SummaryState healthcare legislation often holds important implications for high-value and high-cost drugs, such as those used to treat cancer patients.
More specifically, state legislatures have introduced, debated, and passed healthcare bills ranging from quality and access to coverage and payment reform. As state legislatures turn to the 2020 sessions, the following issues will be especially relevant for oncology patients, providers, and insurers.
States continue to look for ways to modify and potentially lower costs for their Medicaid programs through section 1115 waivers. Many state legislatures have sought to develop waivers that, if approved by CMS, would implement work requirements, establish eligibility and enrollment restrictions, or set benefit restrictions. As of September 10, 49 section 1115 waivers across 40 states had been approved and an additional 21 were pending. Many waivers use the term “medically frail” as a medical exemption from work requirements and subsequent coverage lockouts. Pain associated with the treatment of cancer and survivorship may or may not be included under the broad definition of medical frailty, often creating confusion over eligibility for patients covered by Medicaid.
Oral Chemotherapy Parity
As of September 16, 43 states and DC have passed oral anticancer therapy access laws. These bills seek to ensure that cancer patients have equal access to similar cost-sharing for oral or other self-administered anticancer drugs as intravenously (IV) administered or injected chemotherapy drugs. In some states, patient out-of-pocket costs for self-administered chemotherapy drugs tend be higher than the costs for IV-administered drugs.

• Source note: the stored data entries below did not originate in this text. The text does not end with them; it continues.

(** Every way a stored intent changes. *)
Inductive row_step (i : ActionIntent) : ActionIntent -> Prop :=
| row_same : row_step i i
| row_approve u now d :
    it_status i = pending_approval ->
    (requester i = Some u -> level_ge3 (d_level d) = true) ->
    row_step i (apply_patch approved (decided_patch u now d) i)
| row_reject p :
    it_status i = pending_approval -> pt_result p = None -> row_step i (apply_patch rejected p i)
| row_cancel :
    it_status i = pending_approval \/ it_status i = approved -> row_step i (apply_patch cancelled no_patch i)
| row_expire :
    it_status i = pending_approval \/ it_status i = approved -> row_step i (apply_patch expired no_patch i)
| row_claim now : it_status i = approved -> row_step i (apply_patch executing (claim_patch now) i)
| row_finish to_ code at_ r :
    it_status i = executing -> to_ = completed \/ to_ = failed ->
    (forall x, r = Some x -> assertNoPlaintextSecret (actionName i) x = true) ->
    row_step i (apply_patch to_ (outcome_patch code at_ r) i)
| row_stale code : it_status i = executing -> row_step i (apply_patch failed (error_patch code) i)
| row_burn m :
    hasSecretKey (lc_result (it_life i)) = true ->
    row_step i (set_result (burnResult m (lc_result (it_life i))) i).

Lemma row_step_frozen i i' : row_step i i' -> it_id i' = it_id i /\ it_content i' = it_content i.
Proof. by destruct 1. Qed.

Lemma row_step_edge i i' : row_step i i' -> it_status i' = it_status i \/ edge (it_status i) (it_status i').
Proof.
  destruct 1 as [| | | | | |to_ code at_ r Hs Hto| |]; unfold it_status in *; simpl; auto;
    try match goal with H : _ = _ |- _ => rewrite H end; eauto using edge.
  right. destruct Hto as [-> | ->]; constructor.
Qed.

Four state legislatures (ID, MI, NC, and TN) introduced similar bills in 2019 and are expected to continue to debate them in 2020. Many drugs in the oncology pipeline are orally administered, making the passage of these laws crucial for patient access and affordability of needed therapies.
Since January, legislatures in at least 30 states have introduced bills to impose limits and establish guidelines on insurer use of prior authorization (PA) and step therapy (ST). As states continue to look for ways to control healthcare costs while ensuring patient access, legislative interest in defining the use of PA and ST has increased. While insurers often implement these types of utilization management techniques to manage prescription drug cost growth, patient and provider groups have raised concerns that the use of PA and ST may impede access to timely and effective care for cancer patients.
Pharmacy Benefit Managers
As of August, 120 bills across 40 states were introduced regarding the regulation of pharmacy benefit managers (PBMs). Most of these bills addressed the disclosure of costs to patients, requirements for maximum allowable cost formulas, and rebate spread pricing. Addressing PBM practices continue to be a legislative priority for many states looking to lower overall spending on prescription drugs. As PBMs negotiate rebates between manufacturers and pharmacies and develop formularies, many cancer patient advocacy groups argue that PBMs may hinder a physician’s ability to provide efficient and timely treatment.

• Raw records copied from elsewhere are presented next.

(** ** Reports of an agent *)

(** A validated body ([elevationRequestSchema]). The process id goes to the
    metadata only and is left out. *)
Record ElevationRequestPayload : Type := {
  pl_subject_username : string;
  pl_target_executable_path : string;
  pl_target_executable_hash : option string;
  pl_target_executable_signer : option string;
  pl_target_executable_signer_thumbprint : option string;
  pl_parent_image : option string;
  pl_command_line : option string;
  pl_observed_at : option Z;
}.

Definition max_length (n : Z) (s : option string) : bool :=
  match s with Some s => Z.of_nat (String.length s) <=? n | None => true end.

Definition elevationRequestSchema (p : ElevationRequestPayload) : bool :=
  truthy (Some (pl_subject_username p)) && max_length 255 (Some (pl_subject_username p))
  && truthy (Some (pl_target_executable_path p)) && max_length 4096 (Some (pl_target_executable_path p))
  && max_length 128 (pl_target_executable_hash p)
  && max_length 255 (pl_target_executable_signer p)
  && match pl_target_executable_signer_thumbprint p with
     | Some t => (String.length t =? 64)%nat && str_forallb is_hex t
     | None => true
     end
  && max_length 4096 (pl_parent_image p) && max_length 8192 (pl_command_line p).

Inductive DecisionSource : Type :=
| src_policy (policyId : option string)
| src_rule (m : PamRuleMatch)
| src_default.

Inductive IngestDecision : Type :=
| D_pending
| D_auto_approved (src : DecisionSource) (durationMinutes : Z)
| D_denied (src : DecisionSource)
| D_ignored (m : PamRuleMatch).

Definition PAM_DEFAULT_AUTO_APPROVAL_DURATION_MINUTES : Z := 15.
Definition PAM_MOBILE_APPROVAL_TTL_MINUTES : Z := 15.

(** The rules a device's requests are judged by: enabled, of its org, and org-wide
    or of its site. *)
Definition rulesFor (orgId : string) (siteId : option string) (rules : list PamRule) : list PamRule :=
  List.filter (fun r => bool_decide (ru_orgId r = orgId) && ru_enabled r
    && (bool_decide (ru_siteId r = None) || (truthy siteId && bool_decide (ru_siteId r = siteId)))) rules.

(** The signer groups of the org that the rules name. *)
Definition signerGroupsFor (orgId : string) (rules : list PamRule) (groups : list PamSignerGroup)
  : gmap string (list SignerGroupEntry) :=
  list_to_map ((fun g => (pg_id g, normalizeSignerGroupEntries (pg_signers g)))
    <$> List.filter (fun g => bool_decide (pg_orgId g = orgId)
                              && bool_decide (Some (pg_id g) ∈ ru_matchSignerGroupId <$> rules)) groups).

Definition bridgeInput (p : ElevationRequestPayload) : PamBridgeInput :=
  {| bi_path := pl_target_executable_path p; bi_hash := pl_target_executable_hash p;
     bi_signer := pl_target_executable_signer p; bi_publisher := None |}.

Definition ingestCandidate (p : ElevationRequestPayload) (observedAt : Z) : PamRuleCandidate :=
  {| ca_path := Some (pl_target_executable_path p); ca_hash := pl_target_executable_hash p;
     ca_signer := pl_target_executable_signer p; ca_thumbprint := pl_target_executable_signer_thumbprint p;
     ca_username := pl_subject_username p; ca_parentImage := pl_parent_image p;
     ca_commandLine := pl_command_line p; ca_adGroups := None; ca_toolName := None;
     ca_riskTier := None; ca_at := observedAt |}.

(** ** Requests, processes and responses *)

(** [newId] and [rowIds] are the random ids of the rows an operation inserts. *)
Record IngestRequest : Type := {
  ir_agentId : string;
  ir_contentLength : option Z;
  ir_rateAllowed : bool;
  ir_payload : ElevationRequestPayload;
  ir_newId : string;
  ir_rowIds : list string;
}.

Record RespondRequest : Type := {
  rq_auth : AuthContext;
  rq_perms : option UserPermissions;
  rq_mfa : bool;
  rq_id : string;
  rq_approve : bool;
  rq_reason : option string;
  rq_durationMinutes : option Z;
  rq_proof : option ApprovalProof;
  rq_reauthVerified : bool;
}.

Record RevokeRequest : Type := {
  vq_auth : AuthContext;
  vq_perms : option UserPermissions;
  vq_mfa : bool;
  vq_id : string;
  vq_reason : string;
}.

Record ActuateRequest : Type := {
  aq_auth : AuthContext;
  aq_perms : option UserPermissions;
  aq_mfa : bool;
  aq_deviceId : string;
  aq_elevationRequestId : string;
  aq_timeoutMs : option Z;
}.

(** [ToolActionParams] *)
Record ToolActionParams : Type := {
  ta_orgId : string;
  ta_deviceId : string;
  ta_executionId : string;
  ta_toolName : string;
  ta_toolInput : list (string * json);
  ta_riskTier : Z;
  ta_subjectUsername : string;
  ta_newId : string;
}.

(** The input of the [request_elevation] tool; the duration is [Number(value)]
    truncated, [None] when that is not finite. *)
Record RequestElevationInput : Type := {
  re_auth : AuthContext;
  re_deviceId : string;
  re_subjectUsername : string;
  re_reason : string;
  re_durationMinutes : option Z;
  re_subjectAdGroups : option (list string);
  re_newId : string;
}.

(** What the remediation route has loaded when it asks for an elevation. *)
Record RemediationElevation : Type := {
  me_userId : string;
  me_userLabel : string;
  me_orgId : string;
  me_siteId : option string;
  me_deviceId : string;
  me_title : string;
  me_riskTier : string;
  me_newId : string;
}.

Inductive ToolActionDecision : Type := ta_auto_approved | ta_denied | ta_pending.

Inductive PamResponse : Type :=
| A_created (id : string) (st : ElevationStatus)
| A_ignored
| A_ok (st : ElevationStatus)
| A_decided (d : ToolActionDecision)
| A_command
| A_invalid
| A_too_large
| A_rate_limited
| A_not_found
| A_forbidden
| A_self_approval
| A_conflict (st : ElevationStatus)
| A_wrong_status (st : ElevationStatus)
| A_assurance (e : AssuranceError)
| A_stale_execution
| A_decommissioned
| A_server_error.

Inductive PamProc : Type :=
| MIngest (r : IngestRequest)
| MInsert (r : IngestRequest) (device : Device) (observedAt : Z) (verdict : option PamBridgeVerdict) (d : IngestDecision)
| MFanOut (r : IngestRequest) (device : Device) (verdict : option PamBridgeVerdict) (expiresAt : Z)
| MRespond (q : RespondRequest)
| MRespondSiblings (elevationId : string) (st : ElevationStatus)
| MRevoke (q : RevokeRequest)
| MRevokeTool (auth : AuthContext) (id reason : string)
| MActuate (q : ActuateRequest)
| MHelper (a : ToolActionParams)
| MRequestTool (i : RequestElevationInput)
| MRemediation (m : RemediationElevation).

Definition ELEVATION_REQUEST_MAX_BODY_BYTES : Z := 32 * 1024.
Definition DEFAULT_APPROVAL_DURATION_MINUTES : Z := 15.
Definition MAX_APPROVAL_DURATION_MINUTES : Z := 24 * 60.
Definition DEFAULT_DURATION_MINUTES : Z := 30.
Definition ACTIVE_STATUSES : list ElevationStatus := [el_approved; el_auto_approved; el_actuating].

(** [requirePermission('devices', 'execute')] and [requireMfa()] *)
Definition pamGate (perms : option UserPermissions) (mfa : bool) : bool :=
  match perms with Some p => hasPermission p "devices" "execute" && mfa | None => false end.

Definition respondSchema (q : RespondRequest) : bool :=
  max_length 2000 (rq_reason q)
  && match rq_durationMinutes q with
     | Some m => (1 <=? m) && (m <=? MAX_APPROVAL_DURATION_MINUTES)
     | None => true
     end.

Definition revokeSchema (reason : string) : bool := truthy (Some reason) && max_length 2000 (Some reason).

(** [perms && row.siteId && !canAccessSite(perms, row.siteId)] *)
Definition siteRefused (perms : option UserPermissions) (siteId : option string) : bool :=
  match perms, siteId with
  | Some p, Some (String _ _ as site) => negb (canAccessSite p site)
  | _, _ => false
  end.

Definition clampNumber (value : option Z) (fallback max : Z) : Z :=
  match value with None => fallback | Some n => Z.min (Z.max 1 n) max end.

Section operations.
Context (localTime : string -> Z -> option (Z * Z))
        (webauthn_verify : ApprovalProof -> string -> AuthenticatorDevice -> option (bool * Z))
        (verifyMobileSignature : string -> string -> string -> bool)
        (sha256hex : string -> string)
        (row_check : Elevation -> bool).

(** What a matched rule decides. *)
Definition ruleDecision (m : PamRuleMatch) : IngestDecision :=
  match rm_verdict m with
  | auto_approve => D_auto_approved (src_rule m)
      (default PAM_DEFAULT_AUTO_APPROVAL_DURATION_MINUTES (rm_approvalDurationMinutes m))
  | auto_deny => D_denied (src_rule m)
  | ignore => D_ignored m
  | require_approval => D_pending
  end.

(** The decisioning block: the policy bridge, then the rules, then the org's
    default; any query that throws leaves the request pending. *)
Definition ingestDecision (env : PamEnv) (device : Device) (p : ElevationRequestPayload) (observedAt : Z)
  : option PamBridgeVerdict * IngestDecision :=
  match pv_policies env (dv_id device) with
  | None => (None, D_pending)
  | Some policies =>
      let verdict := matchPoliciesAgainst (bridgeInput p) policies in
      let policyId := (fun h => lp_id (hit_policy h)) <$> bv_binding verdict in
      (Some verdict,
       match bv_match verdict with
       | Some blocklist => D_denied (src_policy policyId)
       | Some allowlist => D_auto_approved (src_policy policyId) PAM_DEFAULT_AUTO_APPROVAL_DURATION_MINUTES
       | _ =>
           match pv_rules env with
           | None => D_pending
           | Some table =>
               let orgRules := rulesFor (dv_orgId device) (dv_siteId device) table in
               let named := existsb (fun r => bool_decide (ru_matchSignerGroupId r <> None)) orgRules in
               match (if named then pv_groups env else Some []) with
               | None => D_pending
               | Some groups =>
                   match evaluatePamRules localTime (signerGroupsFor (dv_orgId device) orgRules groups) orgRules
                           (ingestCandidate p observedAt) with
                   | Some m => ruleDecision m
                   | None =>
                       match pv_config env with
                       | None => D_pending
                       | Some cfg => if bool_decide (cfg !! dv_orgId device = Some u_auto_deny)
                                     then D_denied src_default else D_pending
                       end
                   end
               end
           end
       end)
  end.

Definition decisionStatus (d : IngestDecision) : ElevationStatus :=
  match d with
  | D_auto_approved _ _ => el_auto_approved
  | D_denied _ => el_denied
  | _ => el_pending
  end.

Definition denialReasonFor (src : DecisionSource) : string :=
  match src with
  | src_policy _ => "Blocked by software policy"
  | src_default => "Blocked by org default (no matching policy or rule)"
  | src_rule m => "Blocked by PAM rule " ++ String quote_char (rm_ruleName m) ++ String quote_char EmptyString
  end.

(** A new row: the columns of its life that an insert sets. *)
Definition new_elevation (id : string) (c : ElevationContent) (st : ElevationStatus)
    (approvedAt expiresAt : option Z) (denialReason : option string) (now : Z) : Elevation :=
  {| el_id := id; el_content := c; el_status := st; el_approvedByUserId := None; el_approvedAt := approvedAt;
     el_expiresAt := expiresAt; el_deniedByUserId := None; el_denialReason := denialReason;
     el_expiredAt := None; el_revokedAt := None; el_revokedByUserId := None; el_revokedReason := None;
     el_updatedAt := now; el_decidedAssuranceLevel := None; el_decidedVia := None;
     el_authenticatorDeviceId := None |}.

Definition decision_source (d : IngestDecision) : option DecisionSource :=
  match d with D_auto_approved src _ | D_denied src => Some src | _ => None end.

Thus far in 2019, 30 bills across 17 states have been introduced that would establish programs or studies as to importation of certain prescription drugs from Canada. Four states (CO, FL, ME, and FL) have signed these bills into law. FL submitted a concept proposal to HHS in August, detailing proposed savings of $150 million and a sample list of qualifying drugs, including certain oral cancer drugs. As the number of states with interest in importation or that have passed importation laws grows, orally administered oncology drugs may be viable, high-cost targets to import.
Handling of Hazardous Drugs
Some state regulatory bodies have required pharmacies to become compliant with United States Pharmacopeia (USP) 797 and 800, which provide guidelines for the compounding of hazardous drugs and details the compounding of sterile preparations and safety standards for workers handling these hazardous drugs. USP 797 and 800 will be finalized on December 1, and state regulating bodies may choose to adopt the standards at any time. Additionally, a few state legislatures have introduced bills that would allow for “brown bagging” and “white bagging” of drugs. Brown bagging is a process by which a patient picks up a specialty medication from a pharmacy and then carries this medication to their physician’s office or hospital for administration. White bagging occurs where a physician receives a drug on-demand from a pharmacy and a patient visits the physician office for administration. Many patient and provider groups have voiced concerns over patient access to toxic chemotherapy drugs, risk of toxic waste, and the variability in reimbursement associated with site administration.
State legislatures have increasingly focused on advancing cancer prevention measures. For example, state legislatures have introduced bills on smoking and vaping cessation for minors as well as indoor tanning bans. As of September 10, 18 states and over 480 localities have increased the minimum age for the purchase of tobacco products to age 21, while 15 states have laws prohibiting all minors from UV tanning. These bills may help to reduce the number of new cancer diagnoses in the state.
Going into the 2020 state legislative sessions, these issues will continue to impact all stakeholders involved in providing access to high-value and often high-cost oncology care and the patients who rely on these therapies.